Collected data entries:
(* ===== verification/Disk.v ===== *)
(** What the disk file system uses of the rest of the kernel: the heap
    ([src/kern/mem.rs]) and the sector reads of the disk driver
    ([src/kern/drv/disk/ahci.rs]), each as a class of operations with its laws,
    and the state monad in which the file system's code is written. *)
From S2P Require Import Prelude Word PageSource Buddy Slab Mem.

(** * The heap

    A block's bytes are a value of their own: [h_stale] is what a fresh block
    happens to contain, and an access beyond the end of a block is
    [UndefinedBehaviour]. *)

Class HeapOps (H : Type) := {
  h_kmalloc : Z -> H -> outcome (Z * H);
  h_kmalloc_aligned : Z -> Z -> H -> outcome (Z * H);
  h_kfree : Z -> Z -> H -> outcome H;
  h_stale : H -> Z -> Z -> list Z;
}.

(** The kernel's heap over a memory that gives the stale bytes. *)
#[export] Instance kernel_heap : HeapOps (KMem * (Z -> Z)) := {|
  h_kmalloc n h := '(p, m) ← Mem.kmalloc n h.1; Ret (p, (m, h.2));
  h_kmalloc_aligned n a h := '(p, m) ← Mem.kmalloc_aligned n a h.1; Ret (p, (m, h.2));
  h_kfree p n h := m ← Mem.kfree p n h.1; Ret (m, h.2);
  h_stale h p n := h.2 <$> zseq p (Z.to_nat n);
|}.

Section laws.
Context {H : Type} (live : H -> list (Z * Z)) (room : list (Z * Z) -> list Z -> Prop) (wf : H -> Prop).

(** What an allocation of [n] bytes returns: null and nothing changed, or a
    new block; when there is room it is not null. *)
Definition granted (n : Z) (h : H) (r : Z * H) : Prop :=
  let '(p, h') := r in
  wf h' /\ (if p =? 0 then live h' ≡ₚ live h else live h' ≡ₚ (p, n) :: live h) /\
  (forall ns, room (live h) (n :: ns) -> p <> 0 /\ room ((p, n) :: live h) ns).
End laws.

(** Two blocks have no byte in common. *)
Definition apart (b b' : Z * Z) : Prop := b.1 + b.2 <= b'.1 \/ b'.1 + b'.2 <= b.1.

(** A page-aligned block at or above [base], inside the address space and apart from [bs]. *)
Record placed (base : Z) (bs : list (Z * Z)) (p n : Z) : Prop := {
  pl_page : p mod 4096 = 0;
  pl_base : base <= p;
  pl_top : p + n < 2 ^ 64;
  pl_apart : Forall (apart (p, n)) bs;
}.

(** Only the set of the other blocks matters, and only from above. *)
#[global] Instance placed_proper base : Proper ((≡ₚ) ==> (=) ==> (=) ==> iff) (placed base).
Proof. intros bs1 bs2 Hp p _ <- n _ <-. split; intros [? ? ? Ha]; split; try done; [by rewrite <- Hp | by rewrite Hp]. Qed.

Lemma placed_sub base bs bs' p n : bs' ⊆ bs -> placed base bs p n -> placed base bs' p n.
Proof.
  intros Hsub [H1 H2 H3 Ha]. split; try done. rewrite Forall_forall in Ha |- *. intros b Hb. by apply Ha, Hsub.
Qed.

*What is required*
Transcribe exactly, and only, the lines from the opening line of the records through the line containing "([src/kern/drv/disk/ahci.rs]), each as".

*Reply to the task*
(* ===== verification/Disk.v ===== *)
(** What the disk file system uses of the rest of the kernel: the heap
    ([src/kern/mem.rs]) and the sector reads of the disk driver
    ([src/kern/drv/disk/ahci.rs]), each as a class of operations with its laws,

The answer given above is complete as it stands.